• _Collected data entries_:
(** [(min_signed <= value <= max_signed) or (0 <= value <= max_unsigned)],
    after the three bounds were computed. *)
Definition fits_width (op_len value : Z) : outcome bool :=
  match shift_one (op_len - 1), shift_one op_len with
  | Returns half, Returns full =>
      let max_signed := half - 1 in
      let min_signed := - half in
      let max_unsigned := full - 1 in
      Returns (((min_signed <=? value) && (value <=? max_signed))
               || ((0 <=? value) && (value <=? max_unsigned)))
  | _, _ => Raises
  end.

(** One iteration of the operand loop of the range check: [true] is
    "go on", [false] is [can_fit = False; break]. *)
Definition operand_fits (d : InstructionDefinition) (operands : list str)
           (i : nat) (orig_value : option Z) : outcome bool :=
  match orig_value with
  | None =>
      match nth_error (operand_patterns false (syntax d)) i, nth_error operands i with
      | Some syntax_op, Some parsed_op =>
          let clean := remove_ch "#" (remove_ch "]" (remove_ch "[" (strip parsed_op))) in
          if looks_like_register clean
          then Returns (operand_matches_syntax_register parsed_op syntax_op)
          else Returns true
      | _, _ => Returns true
      end
  | Some value =>
      let op_len := get_operand_bit_width d (S i) in
      if op_len =? 0 then Returns true
      else
        let value :=
          match split_ws1 (syntax d) with
          | [_; _] =>
              match nth_error (operand_patterns true (syntax d)) i with
              | Some syntax_op => scale_value d syntax_op value
              | None => value
              end
          | _ => value
          end in
        fits_width op_len value
  end.

(** The operand loop: it stops at the first operand that does not fit,
    and an exception leaves it. *)
Fixpoint all_operands_fit (d : InstructionDefinition) (operands : list str)
         (i : nat) (values : list (option Z)) : outcome bool :=
  match values with
  | [] => Returns true
  | v :: r =>
      match operand_fits d operands i v with
      | Returns true => all_operands_fit d operands (S i) r
      | Returns false => Returns false
      | Raises => Raises
      end
  end.

Definition can_fit (operands : list str) (d : InstructionDefinition) : outcome bool :=
  all_operands_fit d operands O (map operand_value operands).

(** The loop over the variants, which collects those that fit. *)
Fixpoint suitable_variants (operands : list str) (variants : list InstructionDefinition)
  : outcome (list InstructionDefinition) :=
  match variants with
  | [] => Returns []
  | v :: r =>
      match can_fit operands v with
      | Returns fit =>
          match suitable_variants operands r with
          | Returns l => Returns (if fit then v :: l else l)
          | Raises => Raises
          end
      | Raises => Raises
      end
  end.

(** [calculate_non_specific_matches] *)
Definition non_specific_matches (operands : list str) (d : InstructionDefinition) : Z :=
  Z.of_nat
    (length
       (filter
          (fun p : str * str =>
             negb (is_specific (is_specific_register_syntax (fst p)))
             && match extract_register_info (snd p) with
                | NoReg => false
                | _ => true
                end)
          (combine (operand_patterns true (syntax d)) operands))).

Definition lex_le (a b : Z * Z) : bool :=
  (fst a <? fst b) || ((fst a =? fst b) && (snd a <=? snd b)).

(** [InstructionSetLoader._find_best_variant_by_operand_range] *)
Definition find_best_variant_by_operand_range
           (variants : list InstructionDefinition) (operands : list str)
  : outcome (option InstructionDefinition) :=
  let operand_values := map operand_value operands in
  match suitable_variants operands variants with
  | Raises => Raises
  | Returns [] => Returns None
  | Returns suitable_variants =>
      let has_labels := existsb (fun v => match v with None => true | Some _ => false end)
                                operand_values in
      let key v :=
        (non_specific_matches operands v,
         if has_labels then - opcode_size v else opcode_size v) in
      Returns (hd_error (sort_by (fun a b => lex_le (key a) (key b)) suitable_variants))
  end.

(** The register check of the type filter of [find_instruction]: no
    syntax slot names a register number that the operand contradicts. *)
Fixpoint registers_compatible (patterns : list str) (operands : list ParsedOperand) : bool :=
  match patterns, operands with
  | syntax_op :: ps, op :: ops =>
      match spec_reg_match (upper syntax_op) with
      | Some (reg_type, reg_num) =>
          let clean := upper (remove_ch "]" (remove_ch "[" (strip (text op)))) in
          match actual_reg_match clean with
          | Some (actual_type, actual_num) =>
              if negb (ch_eqb actual_type reg_type) || negb (actual_num =? reg_num)
              then false
              else registers_compatible ps ops
          | None => registers_compatible ps ops
          end
      | None => registers_compatible ps ops
      end
  | _, _ => true
  end.

Definition types_equal (a b : list operand_type) : bool :=
  Nat.eqb (length a) (length b)
  && forallb (fun p => operand_type_eqb (fst p) (snd p)) (combine a b).

Definition type_matched (operands : list ParsedOperand) (d : InstructionDefinition) : bool :=
  types_equal (syntax_operand_types d) (map type operands)
  && match split_ws1 (syntax d) with
     | [_; _] => registers_compatible (operand_patterns true (syntax d)) operands
     | _ => true
     end.

(** [re.match(r'^%?[dDaAeEpP](\d+|\\d+\\])$', s)]: the second alternative
    of the raw string is a backslash, a run of the letter d, a backslash
    and a closing bracket. *)
Definition loop_register_match (s : str) : bool :=
  match cls is_daep_any (opt_percent s) with
  | Some (_, r) =>
      match digits1 r with
      | Some (_, r') => at_end r'
      | None =>
          match lit (L "\") r with
          | Some r1 =>
              let '(ds, r2) := span (fun c => ch_eqb c "d") r1 in
              negb (is_nil ds)
              && match lit (L "\]") r2 with
                 | Some r3 => at_end r3
                 | None => false
                 end
          | None => false
          end
      end
  | None => false
  end.

Definition loop_has_label (operands : list ParsedOperand) : bool :=
  existsb (fun op => let op_clean := strip (text op) in
                     negb (loop_register_match op_clean)
                     && negb (startswith op_clean (L "#")))
          operands.

Definition mentions_implicit (syn : str) : bool :=
  let s := lower syn in
  contains s (L "a[10]") || contains s (L "a[15]")
  || contains s (L "a10") || contains s (L "a15").

(** [InstructionSetLoader.find_instruction].  [operands = None] is the call
    without operands; legacy string operands are [ParsedOperand]s typed by
    [classify_operand_type_simple].  The function has no handler: an
    exception of the range selector leaves it. *)
Definition find_instruction (ld : InstructionSetLoader) (mnemonic : str)
           (n_operands : Z) (operands : option (list ParsedOperand))
  : outcome (option InstructionDefinition) :=
  let variants := get_instruction_variants ld mnemonic in
  let ops := default [] operands in
  let by_count := filter (fun v => operand_count v =? n_operands) variants in
  let loop_shortcut :=
    if str_eqb (upper mnemonic) (L "LOOP") && negb (is_nil ops) && loop_has_label ops
    then match by_count with
         | _ :: _ :: _ => hd_error (sort_by by_size_desc by_count)
         | _ => None
         end
    else None in
  match loop_shortcut with
  | Some v => Returns (Some v)
  | None =>
      match by_count with
      | [] => Returns None
      | _ =>
        let m1 := if force_32bit ld
                  then filter (fun v => 32 <=? opcode_size v) by_count else by_count in
        match m1 with
        | [] => Returns None
        | _ =>
          let m2 := if no_implicit ld
                    then filter (fun v => negb (mentions_implicit (syntax v))) m1 else m1 in
          match m2 with
          | [] => Returns None
          | [v] => Returns (Some v)
          | _ =>
            let matched := if is_nil ops then [] else filter (type_matched ops) m2 in
            match matched with
            | [] => Returns (hd_error (sort_by by_size_asc m2))
            | [v] => Returns (Some v)
            | _ =>
                match find_best_variant_by_operand_range matched (map text ops) with
                | Returns (Some best) => Returns (Some best)
                | Returns None => Returns (hd_error (sort_by by_size_desc matched))
                | Raises => Raises
                end
            end
          end
        end
      end
  end.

• _Work task_: Output every record verbatim.

• _Solution to this problem_:
(** [(min_signed <= value <= max_signed) or (0 <= value <= max_unsigned)],
    after the three bounds were computed. *)
Definition fits_width (op_len value : Z) : outcome bool :=
  match shift_one (op_len - 1), shift_one op_len with
  | Returns half, Returns full =>
      let max_signed := half - 1 in
      let min_signed := - half in
      let max_unsigned := full - 1 in
      Returns (((min_signed <=? value) && (value <=? max_signed))
               || ((0 <=? value) && (value <=? max_unsigned)))
  | _, _ => Raises
  end.

(** One iteration of the operand loop of the range check: [true] is
    "go on", [false] is [can_fit = False; break]. *)
Definition operand_fits (d : InstructionDefinition) (operands : list str)
           (i : nat) (orig_value : option Z) : outcome bool :=
  match orig_value with
  | None =>
      match nth_error (operand_patterns false (syntax d)) i, nth_error operands i with
      | Some syntax_op, Some parsed_op =>
          let clean := remove_ch "#" (remove_ch "]" (remove_ch "[" (strip parsed_op))) in
          if looks_like_register clean
          then Returns (operand_matches_syntax_register parsed_op syntax_op)
          else Returns true
      | _, _ => Returns true
      end
  | Some value =>
      let op_len := get_operand_bit_width d (S i) in
      if op_len =? 0 then Returns true
      else
        let value :=
          match split_ws1 (syntax d) with
          | [_; _] =>
              match nth_error (operand_patterns true (syntax d)) i with
              | Some syntax_op => scale_value d syntax_op value
              | None => value
              end
          | _ => value
          end in
        fits_width op_len value
  end.

(** The operand loop: it stops at the first operand that does not fit,
    and an exception leaves it. *)
Fixpoint all_operands_fit (d : InstructionDefinition) (operands : list str)
         (i : nat) (values : list (option Z)) : outcome bool :=
  match values with
  | [] => Returns true
  | v :: r =>
      match operand_fits d operands i v with
      | Returns true => all_operands_fit d operands (S i) r
      | Returns false => Returns false
      | Raises => Raises
      end
  end.

Definition can_fit (operands : list str) (d : InstructionDefinition) : outcome bool :=
  all_operands_fit d operands O (map operand_value operands).

(** The loop over the variants, which collects those that fit. *)
Fixpoint suitable_variants (operands : list str) (variants : list InstructionDefinition)
  : outcome (list InstructionDefinition) :=
  match variants with
  | [] => Returns []
  | v :: r =>
      match can_fit operands v with
      | Returns fit =>
          match suitable_variants operands r with
          | Returns l => Returns (if fit then v :: l else l)
          | Raises => Raises
          end
      | Raises => Raises
      end
  end.

(** [calculate_non_specific_matches] *)
Definition non_specific_matches (operands : list str) (d : InstructionDefinition) : Z :=
  Z.of_nat
    (length
       (filter
          (fun p : str * str =>
             negb (is_specific (is_specific_register_syntax (fst p)))
             && match extract_register_info (snd p) with
                | NoReg => false
                | _ => true
                end)
          (combine (operand_patterns true (syntax d)) operands))).

Definition lex_le (a b : Z * Z) : bool :=
  (fst a <? fst b) || ((fst a =? fst b) && (snd a <=? snd b)).

(** [InstructionSetLoader._find_best_variant_by_operand_range] *)
Definition find_best_variant_by_operand_range
           (variants : list InstructionDefinition) (operands : list str)
  : outcome (option InstructionDefinition) :=
  let operand_values := map operand_value operands in
  match suitable_variants operands variants with
  | Raises => Raises
  | Returns [] => Returns None
  | Returns suitable_variants =>
      let has_labels := existsb (fun v => match v with None => true | Some _ => false end)
                                operand_values in
      let key v :=
        (non_specific_matches operands v,
         if has_labels then - opcode_size v else opcode_size v) in
      Returns (hd_error (sort_by (fun a b => lex_le (key a) (key b)) suitable_variants))
  end.

(** The register check of the type filter of [find_instruction]: no
    syntax slot names a register number that the operand contradicts. *)
Fixpoint registers_compatible (patterns : list str) (operands : list ParsedOperand) : bool :=
  match patterns, operands with
  | syntax_op :: ps, op :: ops =>
      match spec_reg_match (upper syntax_op) with
      | Some (reg_type, reg_num) =>
          let clean := upper (remove_ch "]" (remove_ch "[" (strip (text op)))) in
          match actual_reg_match clean with
          | Some (actual_type, actual_num) =>
              if negb (ch_eqb actual_type reg_type) || negb (actual_num =? reg_num)
              then false
              else registers_compatible ps ops
          | None => registers_compatible ps ops
          end
      | None => registers_compatible ps ops
      end
  | _, _ => true
  end.

Definition types_equal (a b : list operand_type) : bool :=
  Nat.eqb (length a) (length b)
  && forallb (fun p => operand_type_eqb (fst p) (snd p)) (combine a b).

Definition type_matched (operands : list ParsedOperand) (d : InstructionDefinition) : bool :=
  types_equal (syntax_operand_types d) (map type operands)
  && match split_ws1 (syntax d) with
     | [_; _] => registers_compatible (operand_patterns true (syntax d)) operands
     | _ => true
     end.

(** [re.match(r'^%?[dDaAeEpP](\d+|\\d+\\])$', s)]: the second alternative
    of the raw string is a backslash, a run of the letter d, a backslash
    and a closing bracket. *)
Definition loop_register_match (s : str) : bool :=
  match cls is_daep_any (opt_percent s) with
  | Some (_, r) =>
      match digits1 r with
      | Some (_, r') => at_end r'
      | None =>
          match lit (L "\") r with
          | Some r1 =>
              let '(ds, r2) := span (fun c => ch_eqb c "d") r1 in
              negb (is_nil ds)
              && match lit (L "\]") r2 with
                 | Some r3 => at_end r3
                 | None => false
                 end
          | None => false
          end
      end
  | None => false
  end.

Definition loop_has_label (operands : list ParsedOperand) : bool :=
  existsb (fun op => let op_clean := strip (text op) in
                     negb (loop_register_match op_clean)
                     && negb (startswith op_clean (L "#")))
          operands.

Definition mentions_implicit (syn : str) : bool :=
  let s := lower syn in
  contains s (L "a[10]") || contains s (L "a[15]")
  || contains s (L "a10") || contains s (L "a15").

(** [InstructionSetLoader.find_instruction].  [operands = None] is the call
    without operands; legacy string operands are [ParsedOperand]s typed by
    [classify_operand_type_simple].  The function has no handler: an
    exception of the range selector leaves it. *)
Definition find_instruction (ld : InstructionSetLoader) (mnemonic : str)
           (n_operands : Z) (operands : option (list ParsedOperand))
  : outcome (option InstructionDefinition) :=
  let variants := get_instruction_variants ld mnemonic in
  let ops := default [] operands in
  let by_count := filter (fun v => operand_count v =? n_operands) variants in
  let loop_shortcut :=
    if str_eqb (upper mnemonic) (L "LOOP") && negb (is_nil ops) && loop_has_label ops
    then match by_count with
         | _ :: _ :: _ => hd_error (sort_by by_size_desc by_count)
         | _ => None
         end
    else None in
  match loop_shortcut with
  | Some v => Returns (Some v)
  | None =>
      match by_count with
      | [] => Returns None
      | _ =>
        let m1 := if force_32bit ld
                  then filter (fun v => 32 <=? opcode_size v) by_count else by_count in
        match m1 with
        | [] => Returns None
        | _ =>
          let m2 := if no_implicit ld
                    then filter (fun v => negb (mentions_implicit (syntax v))) m1 else m1 in
          match m2 with
          | [] => Returns None
          | [v] => Returns (Some v)
          | _ =>
            let matched := if is_nil ops then [] else filter (type_matched ops) m2 in
            match matched with
            | [] => Returns (hd_error (sort_by by_size_asc m2))
            | [v] => Returns (Some v)
            | _ =>
                match find_best_variant_by_operand_range matched (map text ops) with
                | Returns (Some best) => Returns (Some best)
                | Returns None => Returns (hd_error (sort_by by_size_desc matched))
                | Raises => Raises
                end
            end
          end
        end
      end
  end.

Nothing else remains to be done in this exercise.